EXPOCAD: Designing Show Floors Around the World for 30 Years
The original inspiration behind EXPOCAD® was to help engineers with computer-aided design (CAD) software. Paul Ososky, a plastics engineer, his brother Mike, a process engineer (now President and CTO), and Rich Stone, a synthetic fuels researcher (now CEO), started EXPOCAD’s parent company A.C.T., Inc. in 1986.
“Like any startup, life was not easy,” said Stone. “Frugal was an understatement. We started in a closet … it was only big enough for two people. If one had to leave the office, the other had to walk out into the
hall to let them out.”
A third Ososky brother, Peter, joined as a programmer and in 1988 designed the first automated booth drawing commands for the Society of Manufacturing Engineers (SME) and Freeman. Soon other engineering software customers signed on, including AMACO, Caterpillar, AT&T, NASA, McDonald’s, Motorola, John Deere, Ford and more.
Also that year, the company did their first trade show at Reed’s National Design and Engineering Show at McCormick Place in Chicago to build the brand and generate new business.
“We attended the onsite space assignment at NDES … watching the interaction of Freeman floor planners with their customers, and said, ‘there has to be a better way,’ “ Stone said.
The first product demonstration of the EXPOCAD software took place at the NAEM annual meeting (now IAEE’s Expo! Expo!).
“We told them that we had a new electronic floor plan sales and operations tool. We would do the presentation if they paid for the data projector,” Stone said. “It was expensive. It took three people all day to get the projector to work. We did the demonstration as an educational session to a
standing-room-only crowd using beta software that was barely functional. We left that session with a stack of business cards that couldn’t be held in one hand … the NAEM session was a validation of our efforts.”

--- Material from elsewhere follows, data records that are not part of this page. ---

(* ===== verification/LogSpec.v ===== *)
(** * The log is crash-safe

    The exact disk writes of [commit] and of recovery, the invariant that the
    file system keeps between [begin_op] and [end_op], and atomicity: a crash at
    any point, also during recovery, leaves either none or all of a transaction. *)
From stdpp Require Import base gmap list numbers functions strings.
From Stdlib Require Import ZArith Lia.
From S2P Require Import Prelude Bytes.
From S2P Require Import Bio BlockCache Log LogDisk.
Open Scope Z_scope.

(** A block written through to the disk. *)
Definition v_through (n : Z) (d : list Z) (v : bview) : bview := v_write n d (v_set_block n d v).

Definition v_throughs (ws : list (Z * list Z)) (v : bview) : bview :=
  foldl (fun v w => v_through w.1 w.2 v) v ws.

Lemma v_throughs_eq ws v :
  v_throughs ws v = mk_bview (replay (v_disk v) ws) (v_writes v ++ ws) (replay (v_block v) ws)
                      (v_refs v) (v_held v) (v_other v).
Proof.
  revert v. unfold v_throughs. induction ws as [|[n d] ws IH]; intros v; cbn [foldl]; [cbn; rewrite app_nil_r; by destruct v|].
  rewrite IH. cbn. by rewrite <- app_assoc.
Qed.

(** The references after the blocks of [ws] have lost one each. *)
Definition dec_refs (ws : list (Z * list Z)) (r : Z -> Z) : Z -> Z :=
  foldl (fun r w => <[w.1 := u32 (r w.1 + -1)]> r) r ws.

(** A block written through that loses one reference. *)
Definition v_install (n : Z) (d : list Z) (v : bview) : bview := v_add_ref (-1) n (v_through n d v).
Definition v_installs (ws : list (Z * list Z)) (v : bview) : bview :=
  foldl (fun v w => v_install w.1 w.2 v) v ws.

Lemma v_installs_eq ws v :
  v_installs ws v = mk_bview (replay (v_disk v) ws) (v_writes v ++ ws) (replay (v_block v) ws)
                      (dec_refs ws (v_refs v)) (v_held v) (v_other v).
Proof.
  revert v. unfold v_installs. induction ws as [|[n d] ws IH]; intros v; cbn [foldl]; [cbn; rewrite app_nil_r; by destruct v|].
  rewrite IH. cbn. by rewrite <- app_assoc.
Qed.

Lemma dec_refs_out ws r m : m ∉ ws.*1 -> dec_refs ws r m = r m.
Proof.
  revert r. unfold dec_refs. induction ws as [|[n d] ws IH]; intros r Hm; [done|]. cbn in Hm |- *.
  apply not_elem_of_cons in Hm as [H1 H2]. rewrite IH by done. by rewrite fn_lookup_insert_ne.
Qed.
(* ===== verification/LogOps.v ===== *)
(** * Inside a transaction, and recovery

    [log_write] adds a block to the transaction or absorbs it, [begin_op] reserves
    space, and [initlog] replays a committed transaction after a crash. *)
From stdpp Require Import base gmap list numbers functions strings.
From Stdlib Require Import ZArith Lia.
From S2P Require Import Prelude Bytes.
From S2P Require Import Bio BlockCache Log LogDisk LogSpec BioSpec.
Open Scope Z_scope.

Section LogOps.
Context {B : Type} `{BufCacheLaws B}.
Implicit Types (s : log_st B) (c : B) (v : bview).

Lemma absorb_spec bs n k : forall i0, 0 <= i0 ->
  let i := absorb bs n i0 k in
  i0 <= i <= i0 + Z.of_nat k /\ (i < i0 + Z.of_nat k -> bs !!! Z.to_nat i = n) /\
  (forall j, i0 <= j < i -> bs !!! Z.to_nat j <> n).
Proof.
  induction k as [|k IH]; intros i0 Hi; cbn; [split; [lia|]; split; intros; lia|]. destruct (Z.eqb_spec (bs !!! Z.to_nat i0) n) as [E|E].
  - split; [lia|]. split; [done|lia].
  - destruct (IH (i0 + 1) ltac:(lia)) as (H1 & H2 & H3). split; [lia|]. split; [intros; apply H2; lia|].
    intros j Hj. destruct (decide (j = i0)) as [->|]; [done|]. apply H3. lia.
Qed.

(** The index [log_write] finds: that of the block in the transaction, or its
    length. *)
Lemma absorb_homes X s v n :
  log_ok X s v ->
  let i := absorb (lh_block s) n 0 (Z.to_nat (lh_n s)) in
  n ∈ homes s /\ i <> lh_n s /\ 0 <= i < lh_n s /\ lh_block s !! Z.to_nat i = Some n \/ n ∉ homes s /\ i = lh_n s.
Proof.
  intros L. pose proof (lo_n _ _ _ L). pose proof (lo_size _ _ _ L). pose proof (lo_len _ _ _ L).
  destruct (absorb_spec (lh_block s) n (Z.to_nat (lh_n s)) 0 ltac:(done)) as (A1 & A2 & A3). cbn zeta.
  set (i := absorb _ _ _ _) in *. destruct (decide (i = lh_n s)) as [E|E].
  - right. split; [|done]. intros (j & Hj & Hlt)%elem_of_take.
    apply (A3 (Z.of_nat j)); [lia|]. rewrite Nat2Z.id. by apply list_lookup_total_correct.
  - left. assert (Hi : lh_block s !! Z.to_nat i = Some n).
    { rewrite (list_lookup_lookup_total_lt (lh_block s) (Z.to_nat i)) by lia. f_equal. apply A2. lia. }
    split; [|split; [done|split; [lia|done]]]. apply elem_of_take. exists (Z.to_nat i). split; [done|lia].
Qed.
Lemma clear_bit_spec bi bj : 0 <= bi < BPB -> 0 <= bj < BPB ->
  bit_of (clear_bit d bi) bj <> 0 <-> bj <> bi /\ bit_of d bj <> 0.
Proof.
  intros Hi Hj. unfold clear_bit. rewrite bit_of_insert by done. pose proof (Z.mod_pos_bound bi 8). pose proof (Z.mod_pos_bound bj 8).
  case_decide as E.
  - unfold u8, wrap. rewrite Z.mod_pow2_bits_low, Z.land_spec, andb_true_iff, Z.lnot_spec, Z.shiftl_1_l, Z.pow2_bits_eqb, E, <- bit_of_testbit by lia.
    destruct (Z.eqb_spec (bi mod 8) (bj mod 8)) as [Em|Em]; cbn; (split; [intros [H1 H2]|intros [H2 H1]]); try done.
    + destruct H2. apply bit_same; lia || congruence.
    + split; [congruence|done].
  - split; [|tauto]. intros. split; [congruence|done].
Qed.

Lemma byte_at i : 0 <= d !!! i < 256.
Proof.
  destruct (decide (i < length d)%nat) as [Hi|Hi].
  - destruct (lookup_lt_is_Some_2 d i Hi) as [x Hx]. rewrite (list_lookup_total_correct _ _ _ Hx).
    destruct Hd as [_ Hb]. exact (Forall_lookup_1 _ _ _ _ Hb Hx).
  - rewrite list_lookup_total_alt, lookup_ge_None_2 by lia. cbn. lia.
Qed.

Lemma set_bit_block bi : is_block (set_bit d bi).
Proof.
  destruct Hd as [Hl Hb]. split; [by unfold set_bit; rewrite length_insert|]. apply Forall_insert; [done|].
  pose proof (byte_at (Z.to_nat (bi / 8))) as Hx. pose proof (Z.mod_pos_bound bi 8). rewrite Z.shiftl_1_l.
  assert (0 <= 2 ^ (bi mod 8) < 256) as Hp.
  { split; [apply Z.pow_nonneg; lia|]. change 256 with (2 ^ 8). apply Z.pow_lt_mono_r; lia. }
  split; [apply Z.lor_nonneg; lia|]. set (x := d !!! _) in *. apply Z.log2_lt_cancel. change (Z.log2 256) with 8.
  rewrite Z.log2_lor by lia. apply Z.max_lub_lt; [|rewrite Z.log2_pow2; lia].
  destruct (decide (x = 0)) as [->|]; [done|]. apply Z.log2_lt_pow2; lia.
Qed.

Lemma clear_bit_block bi : is_block (clear_bit d bi).
Proof.
  destruct Hd as [Hl Hb]. split; [by unfold clear_bit; rewrite length_insert|]. apply Forall_insert; [done|]. apply u8_range.
Qed.
End Bits.

(** ** Steps on the transaction view *)

(** Room for one more block in the transaction, and for its buffers. *)
Definition cap (g : geom) : Z := Z.min (g_size g - 1) (Z.of_nat NBUF - 1).
Definition room (g : geom) (L : gset Z) : Prop := Z.of_nat (size L) < cap g.

Section Steps.
Context {T U : Type} `{TxDiskLaws T} `{UserAccess U} (g : geom).
Implicit Types (s : fs_st T U) (D : blocks) (h : gmap nat Z) (L : gset Z).

(** The blocks are [D], this process holds the buffers [h], and the transaction
    has logged [L]; no buffer has a change that is not logged. *)
Definition frep s D h L : Prop := tx_rep g (ftx s) (mk_tview D h ∅ L).

Lemma frep_block s D h L n : frep s D h L -> is_block (D n).
Proof. apply tx_block_ok. Qed.

Lemma frep_same s s' D h L : ftx s' = ftx s -> frep s D h L -> frep s' D h L.
Proof. unfold frep. by intros ->. Qed.

Lemma bread_step s D h L n : frep s D h L -> 0 <= n < 2 ^ 32 -> (forall b, h !! b <> Some n) ->
  (size h <= 1)%nat -> room g L ->
  exists b t, f_bread (g_dev g) n s = Ok b (set_ftx t s) /\ h !! b = None /\ frep (set_ftx t s) D (<[b := n]> h) L.
Proof.
  intros R Hn Hh Hs Hr. unfold room, cap in Hr. destruct (tx_bread_ok _ _ _ n R) as (b & t & E & Hb & R'); cbn; try done; try lia.
  exists b, t. unfold f_bread, on_tx, zoom. by rewrite E.
Qed.

Lemma bdata_step s D h L b n : frep s D h L -> h !! b = Some n -> bdata b s = Ok (D n) s.
Proof. intros R Hb. unfold bdata, gets. by rewrite (tx_handle _ _ _ _ _ R Hb). Qed.

Lemma brelse_step s D h L b n : frep s D (<[b := n]> h) L -> h !! b = None ->
  exists t, f_brelse b s = Ok tt (set_ftx t s) /\ frep (set_ftx t s) D h L.
Proof.
  intros R Hb. destruct (tx_brelse_ok _ _ _ b n R) as (t & E & R'); cbn; [apply lookup_insert_eq|set_solver|].
  exists t. unfold f_brelse, on_tx, zoom. rewrite E. split; [done|]. cbn in R'. by rewrite delete_insert_id in R'.
Qed.

Lemma logput_step s D h L b n d : frep s D h L -> h !! b = Some n -> is_block d -> ~ g_log g n -> 0 <= n < 2 ^ 32 -> room g L ->
  exists t, (forall A (k : M (fs_st T U) A), (set_bdata b d ;; f_log_write b ;; k) s = k (set_ftx t s)) /\
    frep (set_ftx t s) (<[n := d]> D) h ({[ n ]} ∪ L).
Proof.
  intros R Hb Hd Hl Hn Hr. unfold room, cap in Hr.
  pose proof (tx_set_data_ok _ _ _ b n d R Hb Hl Hd) as R1.
  destruct (tx_log_write_ok _ _ _ b n R1 Hb Hl Hn) as (t & E & R2); [cbn; lia|].
  exists t. split.
  - intros A k. erewrite bind_Ok by reflexivity. unfold f_log_write, on_tx. unfold bind at 1, zoom. cbn [ftx set_ftx].
    rewrite E. done.
  - unfold frep. cbn. unfold t_log, t_put in R2. cbn in R2.
    replace (({[n]} ∪ ∅) ∖ {[n]}) with (∅ : gset Z) in R2 by set_solver. done.
Qed.
Lemma bmap_ok s i D L : icache s !! ip = Some i -> i_dev i = g_dev g -> fsb s = sb -> frep g s D ∅ L -> meta_used sb D ->
  iok sb D (i_addrs i) -> has_free sb D (S q + ineed (i_addrs i)) -> budget g sb N (i_addrs i) L (S k) ->
  bmap_post s ip (i_addrs i) D L bn q k (bmap ip bn s).
Proof.
  intros Hi Hdev Hsb R Hm I Hf Hb. destruct (decide (bn < NDIRECT)) as [Hd|Hd]; [by apply bmap_direct|].
  unfold bmap. erewrite bind_Ok by reflexivity. rewrite (the_inode_lookup s ip i Hi), Hdev.
  destruct (Z.ltb_spec bn NDIRECT); [lia|]. destruct (Z.ltb_spec (bn - NDIRECT) NINDIRECT) as [_|].
  2: { unfold in_file in Hbn. change MAXFILE with (NDIRECT + NINDIRECT) in Hbn. lia. }
  change (i_addrs i !!! Z.to_nat NDIRECT) with (ind (i_addrs i)). set (l := i_addrs i) in *.
  destruct (Z.eqb_spec (ind l) 0) as [E0|Hn].
  - unfold ineed in Hf. rewrite E0 in Hf. change (0 =? 0)%Z with true in Hf. cbn iota in Hf.
    destruct (balloc_alloc s D ∅ L (S q) Hsb R Hm (held_data_empty D)) as (b & t & D1 & E & A & R1 & F1 & Bm).
    { eapply budget_room; [exact Hb|]. set_solver. }
    { eapply has_free_le; [|exact Hf]. lia. }
    erewrite bind_Ok by exact E. erewrite bind_Ok by reflexivity.
    replace (upd_inode ip (set_addr NDIRECT b) (set_ftx t s)) with (set_ftx t (upd_inode ip (set_addrs (<[12%nat := b]> l)) s)).
    2: { symmetry. apply (upd_inode_ext (set_ftx t s) ip i); [exact Hi|done]. }
    destruct (ind_grown g sb HL D l b D1 I A E0) as [G C]. pose proof (data_pos _ _ HL b (al_range _ _ _ _ A)) as Hb0.
    destruct (ind_addr D1 l b bn (io_len _ _ _ I) E0 Hb0 (al_zero _ _ _ _ A) Hbn) as [_ Ei]. set (l1 := <[12%nat := b]> l) in *.
    assert (budget g sb N l1 ({[ b ]} ∪ ({[ BBLOCK b sb ]} ∪ L)) (S k)) as Hb1.
    { unfold budget, inds, ineed in *. rewrite E0 in Hb. rewrite Ei. destruct (Z.eqb_spec b 0); [lia|]. change (0 =? 0) with true in Hb. cbn iota in Hb.
      assert (size (bmaps sb ∪ {[ b ]} ∪ ({[ b ]} ∪ ({[ BBLOCK b sb ]} ∪ L))) <= S (size (bmaps sb ∪ ∅ ∪ L)))%nat by (apply (size_add b); set_solver). lia. }
    rewrite <- Ei. destruct (bmap_entry_ok (set_ftx t (upd_inode ip (set_addrs l1) s)) D1 _ l1 Hsb R1) as (a & t' & D' & L' & E' & R' & G' & C' & Ha & Ha0 & F' & B'); try done.
    { by eapply grown_meta. }
    { apply G. }
    { lia. }
    exists a, t', l1, D', L'. split; [exact E'|]. split; [exact R'|]. split; [by eapply grown_trans|].
    split; [intros m Hm'; rewrite C', C; done|]. split; [done|]. split; [done|]. split; [|done].
    unfold ineed. rewrite Ei. destruct (Z.eqb_spec b 0); [lia|]. eapply has_free_le; [|exact F']. lia.
  - destruct (bmap_entry_ok s D L l Hsb R) as (a & t' & D' & L' & E' & R' & G' & C' & Ha & Ha0 & F' & B'); try done; try lia.
    { eapply has_free_le; [|exact Hf]. lia. }
    exists a, t', l, D', L'. pose proof (upd_addrs_id s ip i Hi) as Eid. fold l in Eid. rewrite Eid. split; [exact E'|]. do 5 (split; [done|]). split; [|done].
    unfold ineed. destruct (Z.eqb_spec (ind l) 0); [done|]. eapply has_free_le; [|exact F']. lia.
Qed.
End At.
End Bmap.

That same year, SME did the first-ever onsite electronic space assignment
for AutoFact in Detroit. The first ad ran in EXPO Magazine in 1989,
spurring hundreds of phone calls in response to a quarter-page ad. Soon
EXPOCAD was working with virtually every large show organizer.
The company has moved four times since those days in the closet office, but all locations have been very close to each other. EXPOCAD’s home office for the past 20 years is in a 12,000-square-foot building in Aurora, Ill., which has experienced a bit of Hollywood fame.
During filming of the movie ‘The Express’ (about Ernie Davis, the first black player to earn the Heisman Trophy), the building’s first floor was transformed into a 1950s-era A&P Food Mart. Then again in the movie
‘Wayne’s World,’ there was a car chase up and down the street featuring a blue AMC Pacer with flames on the side.
Stone remembers how much technology pricing has dropped. “Years ago, 1 MB of memory cost $1,000. In today’s world, that would make an average cell phone about $1.6 million. A little pricey!”
EXPOCAD has enjoyed many major industry firsts over the years, including: graphical database, electronic floor plan tool for exhibitions, onsite space selection, online interactive floor plan, mobile platform
interactive searchable floor plan, onsite interactive kiosk, and variable pricing/yield management floor plan tool.
Today there’s a staff of 25 in the U.S., with five other offices in Dubai, Hong Kong, London, Shanghai, and Sydney. EXPOCAD technology powers 8,000 events annually, including almost every show floor plan in North America, as well as some of the largest shows on three other continents.